┏━━
(** ip_pool.go: getFromIPPool on the package's pools. *)
Definition from_pool (tag : string) : M string := fun c =>
  let (r, p) := getFromIPPool (pools c) tag in (r, set_pools c p).

(** config.go: resolveBootstrapHost. *)
Definition resolveBootstrapHost (host : string) : M string :=
  if bool_decide (host = "")%string || negb (not_ip host) then ret host
  else
    hit <- cache_get w host ;
    match hit with
    | Some ip => ret ip
    | None =>
      addrs <- mapErr (wrap ("bootstrap resolve " +:+ host)) (lift (bootstrapLookupIP w host)) ;
      let ip := pickBootstrapIP addrs in
      if decide (ip = "")%string then fail ("bootstrap resolve " +:+ host +:+ ": no address found")
      else
        cache_add cfg w host ip ;;
        rememberDomainIPMapping cfg w host ip ;;
        ret ip
    end.

(** utils.go: ipRedirect. *)
Definition ipRedirect (logger : bool) (ip : string) : M (string * option Policy) :=
  match getIPPolicy (routes cfg) ip with
  | None => ret (ip, None)
  | Some policy =>
    match MapTo policy with
    | None | Some EmptyString => ret (ip, Some policy)
    | Some target =>
      mapTo <- (if HasPrefix target tagPrefix then from_pool (sdrop 1 target)
                else if bool_decide (is_Some (LastIndexByte target "/")) then lift (transformIP ip target)
                else if not_ip target then resolveBootstrapHost target
                else ret target) ;
      if logger && negb (bool_decide (ip = mapTo)) then ret (mapTo, Some policy)
      else ret (mapTo, getIPPolicy (routes cfg) mapTo)
    end
  end.

(** The branch of genPolicyWithOptions for an address. *)
Definition policy_of_ip (logger : bool) (originHost : string) : M policyResult :=
  r <- attempt (ipRedirect logger originHost) ;
  match r with
  | inr _ => log logger ;; ret (mkResult "" zeroPolicy true false false false)
  | inl (dst, ipPolicy) =>
    let p := match ipPolicy with
             | None => mergePolicies [plainFallbackPolicy; defaultPolicy cfg]
             | Some ipp => mergePolicies [ipp; defaultPolicy cfg]
             end in
    let matched := bool_decide (is_Some ipPolicy) in
    if decide (pMode p = ModeBlock) then ret (mkResult "" zeroPolicy false true false matched)
    else ret (mkResult dst p false false false matched)
  end.

(** The rule of a domain: its own policy, and whether the domain is matched. *)
Definition domain_policy (originHost : string) : option Policy * bool :=
  match classifyDomainRoute (routes cfg) originHost with
  | domainRouteRule =>
    let found := match domainMatcher (routes cfg) with Some m => Find m originHost | None => None end in
    (found, bool_decide (is_Some found))
  | domainRouteGFW => (None, true)
  | domainRoutePlain => (None, false)
  end.

(** [*p.Host]: the host it names and whether it switches redirection off. *)
Definition host_target (originHost hostValue : string) : string * bool :=
  if bool_decide (hostValue = "" \/ hostValue = "self")%string then (originHost, false)
  else if decide (hostValue = "^")%string then (originHost, true)
  else if HasPrefix hostValue "^" then (sdrop 1 hostValue, true)
  else (hostValue, false).
Lemma parseClientHello_safe_witness :
  (parseClientHello [22; 3; 1; 0; 0] = Panic <-> zlen [22; 3; 1; 0; 0] < 5) /\
  (exists h, parseClientHello [22; 3; 1; 0; 0] = Ret h /\
     sni_in [22; 3; 1; 0; 0] (sniPos h) (sniLen h)).
Proof.
  assert (bytes_ok [22; 3; 1; 0; 0]) as Hok
    by (repeat constructor; unfold is_byte; lia).
  destruct (parseClientHello_safe [22; 3; 1; 0; 0] Hok) as [H1 H2].
  split; [exact H1|]. destruct H2 as (h & E & Hin & _); [vm_compute; discriminate|].
  exists h. split; [exact E|exact Hin].
Defined.

(** C2: on a ClientHello laid out as RFC 8446 prescribes, the parser reports no
    error, the legacy version, whether a key_share extension is present, and
    exactly the bytes of the first server name (or its absence). *)
Theorem parseClientHello_roundtrip s :
  wf_spec s ->
  exists h, parseClientHello (enc_record s) = Ret h /\ herr h = None /\
    prtVer h = Some [fst (ver s); snd (ver s)] /\
    hasKeyShare h = existsb is_key_share (exts s) /\
    match first_name (exts s) with
    | Some (_, name) => sniLen h = zlen name /\
        slice (enc_record s) (sniPos h) (sniPos h + sniLen h) = Ret name
    | None => sniPos h = -1
    end.
Proof.
  intros Hwf. pose proof (parseClientHello_enc s Hwf) as E.
  destruct Hwf as (Hr & _ & Hes).
  destruct (first_name (exts s)) as [[o n]|] eqn:F; eexists; (split; [exact E|]);
    (split_and!; [done..|]); [|done].
  destruct (enc_record_exts s Hr) as (pre & Hp & <-).
  destruct (first_name_split _ _ _ Hes F) as (mid & post & Hm & <-).
  cbn [sniPos sniLen]. eapply (slice_app _ (pre ++ mid)); [|by rewrite zlen_app..].
  by rewrite Hp, Hm, <- !app_assoc.
Qed.

(** A small ClientHello: key_share, then the server name [a.b] last. *)
Definition sample_hello : hello_spec :=
  mkSpec 1 (3, 3) (replicate 32 7) [] [0x13; 0x01] [0]
    [mkExt extTypeKeyShare [1; 2; 3]; sni_ext [97; 46; 98]].

Lemma sample_hello_wf : wf_spec sample_hello.
Proof.
  split_and!; [done|vm_compute; done|].
  apply Forall_cons_2; [|apply Forall_cons_2; [|done]].
  - split_and!; [done..|]. intros H. discriminate H.
  - split_and!; [done..|]. intros _. by exists [97; 46; 98].
Qed.

Lemma parseClientHello_roundtrip_witness :
  exists h, parseClientHello (enc_record sample_hello) = Ret h /\ herr h = None /\
    sniLen h = 3 /\ slice (enc_record sample_hello) (sniPos h) (sniPos h + sniLen h) = Ret [97; 46; 98].
Proof.
  destruct (parseClientHello_roundtrip sample_hello sample_hello_wf) as (h & E & He & _ & _ & Hn).
  destruct Hn as [Hl Hs]. exists h.
  split; [exact E|]. split; [exact He|]. split; [exact Hl|exact Hs].
Defined.

(** [findLastDot] panics exactly when the byte after the server name is past
    the end of the record; otherwise the cut lies within the name (or on that
    byte), it is the last dot there when one exists, and the middle of the name
    when none does. *)
Theorem findLastDot_correct data pos len :
  0 <= pos -> 0 <= len -> pos + len <= zlen data ->
  (findLastDot data pos len = Panic <-> pos + len = zlen data) /\
  (pos + len < zlen data ->
   exists c f, findLastDot data pos len = Ret (c, f) /\ pos <= c <= pos + len /\
     (if f then idx data c = Ret 46 /\ forall j, c < j <= pos + len -> idx data j <> Ret 46
      else c = pos + len / 2 /\ forall j, pos <= j <= pos + len -> idx data j <> Ret 46)).
Proof.
  intros H1 H2 H3. split; [|intros; by apply findLastDot_total]. split.
  - intros Hp. destruct (Z.lt_ge_cases (pos + len) (zlen data)) as [Hlt|]; [|lia].
    destruct (findLastDot_total data pos len H1 H2 Hlt) as (c & f & E & _). congruence.
  - intros E. apply findLastDot_panic; lia.
Qed.

Lemma findLastDot_correct_witness :
  (findLastDot [97; 46; 98; 0] 0 3 = Panic <-> 0 + 3 = zlen [97; 46; 98; 0]) /\
  (exists c f, findLastDot [97; 46; 98; 0] 0 3 = Ret (c, f) /\ 0 <= c <= 0 + 3).
Proof.
  destruct (findLastDot_correct [97; 46; 98; 0] 0 3) as [H1 H2];
    [lia|lia|vm_compute; discriminate|].
  split; [exact H1|]. destruct H2 as (c & f & E & Hc & _); [reflexivity|].
  exists c, f. split; [exact E|exact Hc].
Defined.

(** a well-formed ClientHello whose server_name extension comes last (and is
    the only one) is parsed without error, and the cut point computation then
    panics on it: index [sniPos+sniLen] is the length of the record. *)
Theorem sni_last_cut_panics s es name :
  wf_spec s -> exts s = es ++ [sni_ext name] ->
  forallb (fun e => negb (is_sni e)) es = true ->
  exists h, parseClientHello (enc_record s) = Ret h /\ herr h = None /\
    0 < sniPos h /\ sniLen h = zlen name /\
    findLastDot (enc_record s) (sniPos h) (sniLen h) = Panic.
Proof.
  intros Hwf He Hno. pose proof (parseClientHello_enc s Hwf) as E.
  destruct Hwf as (Hr & _ & _). pose proof (zlen_enc_record s Hr) as L.
  rewrite He in E, L. rewrite (first_name_at_end es name Hno) in E.
  eexists; split; [exact E|]. cbn [herr sniPos sniLen].
  assert (zlen (enc_exts (es ++ [sni_ext name])) = zlen (enc_exts es) + 9 + zlen name) as Hz.
  { unfold enc_exts. rewrite fmap_app, join_app, zlen_app.
    change (mjoin (enc_ext <$> [sni_ext name])) with (enc_ext (sni_ext name) ++ []).
    rewrite app_nil_r, zlen_enc_ext. cbn [sni_ext ebody]. len. }
  pose proof (zlen_nonneg (enc_exts es)). pose proof (zlen_nonneg name).
  assert (0 < exts_off s) by (unfold exts_off; pose proof (zlen_nonneg (session_id s));
    pose proof (zlen_nonneg (ciphers s)); pose proof (zlen_nonneg (compression s)); lia).
  split_and!; [done|lia|done|]. apply findLastDot_panic; lia.
Qed.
┗━━
Exercise prompt: Copy each line holding the word "when" from the listing above.

Output:
(** [findLastDot] panics exactly when the byte after the server name is past
    byte), it is the last dot there when one exists, and the middle of the name
    when none does. *)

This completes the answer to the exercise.